In this study, fractional order is applied to the glioblastoma multiforme (GBM) and IS interaction models. The monoclonal brain tumor GBM gives rise to other tumors with varying growth rates and treatment susceptibilities once it reaches a certain density. The two populations of macrophages and activated macrophages make up the IS cells as well. Because of this, this model depicts two conversions: the transformation of a sensitive tumor cell into a resistant tumor cell and the transformation of passive macrophages into active macrophages, as well as an interaction among the tumor cell and the macrophages. The memory and nonlocalization properties of fractional derivatives make them an excellent tool for simulating the spread of epidemics. Numerous characteristics exist in the Caputo–Fabrizio fractional derivative kernel, including nonsingularity, nonlocality, and an exponential establish. For simulating disease spreading systems, it is preferred.
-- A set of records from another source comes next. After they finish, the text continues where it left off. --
(* ===== verification/Packets.v ===== *)
(** Packets in [QuicFramer] (quic/core/quic_framer.cc): building them from a header and frames, encrypting and decrypting them,
    protecting and unprotecting their headers, processing what comes from the network, public resets and stateless resets. The
    encrypters and decrypters are any that implement the interfaces of [Crypters]; the frames are those of [IetfFrames] and
    [GoogleFrames], the headers those of [PacketHeaders]. *)

From S2P Require Import Prelude Bytes OrderedSet IntervalSet DataWire PacketNumber PacketNumberWire.
From S2P Require Import StreamIdManager UnackedPacketMap IetfFrames GoogleFrames Versions PacketHeaders CryptoMessages Crypters.

Module Packets.
Import PacketNumberWire Versions PacketHeaders.
Import StreamIdManager(Perspective(..)).
Import UnackedPacketMap(EncryptionLevel(..), PacketNumberSpace(..)).
Import Crypters.

Definition kMaxIncomingPacketSize : Z := 1472.
Definition kMinRandomBytesLengthInStatelessReset : Z := 24.
Definition IETF_MAX_PACKET_NUMBER_LENGTH : Z := 4.
(** [TAG('P', 'R', 'S', 'T')] and the tags of its values. *)
Definition kPRST : Z := 1414746704.
Definition kCADR : Z := 1380204867.
Definition kRNON : Z := 1313820242.
Definition kEPID : Z := 1145655365.

(** ** The framer *)

Inductive error :=
  QUIC_INVALID_PACKET_HEADER | QUIC_INVALID_VERSION | QUIC_INVALID_VERSION_NEGOTIATION_PACKET | QUIC_INVALID_PUBLIC_RST_PACKET
| QUIC_DECRYPTION_FAILURE | QUIC_ENCRYPTION_FAILURE | QUIC_PACKET_TOO_LARGE
| IetfFrameError (e : IetfFramer.QuicErrorCode) | GoogleFrameError (e : GoogleFramer.QuicErrorCode).

(** A socket address: whether it is of IPv6, the bytes of the address, and the port. *)
Definition QuicSocketAddress : Type := bool * list Z * Z.
Record QuicPublicResetPacket := mk_reset {
  connection_id : list Z;
  nonce_proof : Z;
  client_address : option QuicSocketAddress;
  endpoint_id : list Z;
}.

(** The calls of the visitor but those that are only asked (see [visitor]); the frames of a packet are one entry. *)
Inductive call :=
  | OnError (e : error)
  | OnPacket
  | OnVersionNegotiationPacket (connection_id : list Z) (versions : list ParsedQuicVersion)
  | OnRetryPacket (original_connection_id new_connection_id retry_token : list Z)
  | OnPublicResetPacket (packet : QuicPublicResetPacket)
  | OnCoalescedPacket (packet : list Z)
  | OnAuthenticatedIetfStatelessResetPacket (token : list Z)
  | OnDecryptedPacket (level : EncryptionLevel)
  | OnPacketHeader (h : QuicPacketHeader)
  | OnIetfFrames (l : list IetfFramer.event)
  | OnGoogleFrames (l : list GoogleFramer.event)
  | OnPacketComplete.

(** The visitor's answers, and how it takes frames. *)
Record visitor := mk_visitor {
  OnUnauthenticatedPublicHeader : QuicPacketHeader → bool;
  OnProtocolVersionMismatch : ParsedQuicVersion → bool;
  OnUnauthenticatedHeader : QuicPacketHeader → bool;
  AcceptsPacketHeader : QuicPacketHeader → bool;
  IsValidStatelessResetToken : list Z → bool;
  hears_ietf : list IetfFramer.event → IetfFramer.event → bool;
  hears_google : list GoogleFramer.event → GoogleFramer.event → bool;
}.

Section packets.
Context {Enc Dec : Type} {QE : QuicEncrypter Enc} {QD : QuicDecrypter Dec} {EI : EndianImpl} {F : Flags}.

(** An encrypter and a decrypter for each level, or none; [None] of [alternative_decrypter_level_] is [NUM_ENCRYPTION_LEVELS].
    What frames need besides is in the two framers of frames, which do not change while packets are processed. *)
Record t := mk {
  headers : framer;
  encrypter_ : EncryptionLevel → option Enc;
  decrypter_ : EncryptionLevel → option Dec;
  decrypter_level_ : EncryptionLevel;
  alternative_decrypter_level_ : option EncryptionLevel;
  alternative_decrypter_latch_ : bool;
  last_nonce_ : list Z;
  last_timestamp_ : Z;
  ietf_frames : IetfFramer.framer;
  google_frames : GoogleFramer.framer;
  error_ : option error;
  calls : list call;
}.
Definition set_headers c (s : t) : t :=
  mk c (encrypter_ s) (decrypter_ s) (decrypter_level_ s) (alternative_decrypter_level_ s) (alternative_decrypter_latch_ s)
    (last_nonce_ s) (last_timestamp_ s) (ietf_frames s) (google_frames s) (error_ s) (calls s).
Definition set_encrypters f (s : t) : t :=
  mk (headers s) f (decrypter_ s) (decrypter_level_ s) (alternative_decrypter_level_ s) (alternative_decrypter_latch_ s)
    (last_nonce_ s) (last_timestamp_ s) (ietf_frames s) (google_frames s) (error_ s) (calls s).
Definition set_decrypters f level alternative latch (s : t) : t :=
  mk (headers s) (encrypter_ s) f level alternative latch
    (last_nonce_ s) (last_timestamp_ s) (ietf_frames s) (google_frames s) (error_ s) (calls s).
Definition set_last_nonce n (s : t) : t :=
  mk (headers s) (encrypter_ s) (decrypter_ s) (decrypter_level_ s) (alternative_decrypter_level_ s) (alternative_decrypter_latch_ s)
    n (last_timestamp_ s) (ietf_frames s) (google_frames s) (error_ s) (calls s).
Definition set_last_timestamp x (s : t) : t :=
  mk (headers s) (encrypter_ s) (decrypter_ s) (decrypter_level_ s) (alternative_decrypter_level_ s) (alternative_decrypter_latch_ s)
    (last_nonce_ s) x (ietf_frames s) (google_frames s) (error_ s) (calls s).
Definition tell (c : call) (s : t) : t :=
  mk (headers s) (encrypter_ s) (decrypter_ s) (decrypter_level_ s) (alternative_decrypter_level_ s) (alternative_decrypter_latch_ s)
    (last_nonce_ s) (last_timestamp_ s) (ietf_frames s) (google_frames s) (error_ s) (calls s ++ [c]).
Definition set_error e (s : t) : t :=
  mk (headers s) (encrypter_ s) (decrypter_ s) (decrypter_level_ s) (alternative_decrypter_level_ s) (alternative_decrypter_latch_ s)
    (last_nonce_ s) (last_timestamp_ s) (ietf_frames s) (google_frames s) e (calls s).
Definition RaiseError (e : error) (s : t) : bool * t := (false, tell (OnError e) (set_error (Some e) s)).

Definition version (s : t) : ParsedQuicVersion := version_ (headers s).
Definition transport_version_of (s : t) : Z := transport (headers s).

(** ** Installing crypters *)

Definition install {A} (level : EncryptionLevel) (x : A) (f : EncryptionLevel → A) : EncryptionLevel → A :=
  λ l, if decide (l = level) then x else f l.

Definition SetEncrypter (level : EncryptionLevel) (e : option Enc) (s : t) : t := set_encrypters (install level e (encrypter_ s)) s.
Definition HasEncrypterOfEncryptionLevel (level : EncryptionLevel) (s : t) : bool := included (encrypter_ s level).
Definition SetDecrypter (level : EncryptionLevel) (d : option Dec) (s : t) : t :=
  set_decrypters (install level d (install (decrypter_level_ s) None (decrypter_ s))) level (alternative_decrypter_level_ s)
    (alternative_decrypter_latch_ s) s.
Definition SetAlternativeDecrypter (level : EncryptionLevel) (d : option Dec) (latch_once_used : bool) (s : t) : t :=
  let f := match alternative_decrypter_level_ s with Some l => install l None (decrypter_ s) | None => decrypter_ s end in
  set_decrypters (install level d f) (decrypter_level_ s) (Some level) latch_once_used s.
Definition InstallDecrypter (level : EncryptionLevel) (d : option Dec) (s : t) : t :=
  set_decrypters (install level d (decrypter_ s)) (decrypter_level_ s) (alternative_decrypter_level_ s) (alternative_decrypter_latch_ s) s.
Definition RemoveDecrypter (level : EncryptionLevel) (s : t) : t := InstallDecrypter level None s.
Definition decrypter (s : t) : option Dec := decrypter_ s (decrypter_level_ s).
Definition alternative_decrypter (s : t) : option Dec :=
  match alternative_decrypter_level_ s with Some l => decrypter_ s l | None => None end.

Definition EnableMultiplePacketNumberSpacesSupport (s : t) : t :=
  let c := headers s in
  if supports_multiple_packet_number_spaces c then s else
  if PacketNumber.IsInitialized (largest_packet_number c) then s else
  set_headers (mk_framer (perspective c) (version_ c) (validate_flags c) (infer_packet_header_type_from_version c)
    (expected_server_connection_id_length c) (expected_client_connection_id_length c) (last_serialized_server_connection_id c)
    (last_serialized_client_connection_id c) (last_written_packet_number_length c) (largest_packet_number c) true
    (largest_decrypted_packet_numbers c)) s.

Definition all_levels : list EncryptionLevel :=
  [ENCRYPTION_INITIAL; ENCRYPTION_HANDSHAKE; ENCRYPTION_ZERO_RTT; ENCRYPTION_FORWARD_SECURE].
Definition GetMaxPlaintextSize (ciphertext_size : Z) (s : t) : Z :=
  foldl (λ min_plaintext_size level,
    match encrypter_ s level with
    | Some e => let size := Crypters.GetMaxPlaintextSize e ciphertext_size in if size <? min_plaintext_size then size else min_plaintext_size
    | None => min_plaintext_size
    end) ciphertext_size all_levels.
We suggest defining the Caputo–Fabrizio fractional derivation procedure as the paradigm for the GBM disease in this work. The hypothesized fractional‐order GBM disease paradigm's stability is investigated. The hypothesized fractional‐order GBM disease paradigm's existence and originality are established. A suggested novel signal flow graph introduces the system. We have established the existence of GBM and its uniqueness. Additionally, the numerical integrations necessary for the fractional‐order glioma immune model are carried out using the predictor–corrector Adams–Bashforth–Moulton (ABM) approach for fractional‐order differential equations. These simulations demonstrate that the behavior of the model can be affected by changing the parameters for the fractional order, contact evaluation, or quarantine evaluation. The findings demonstrate how epidemiologically sound the proposed fractional model is.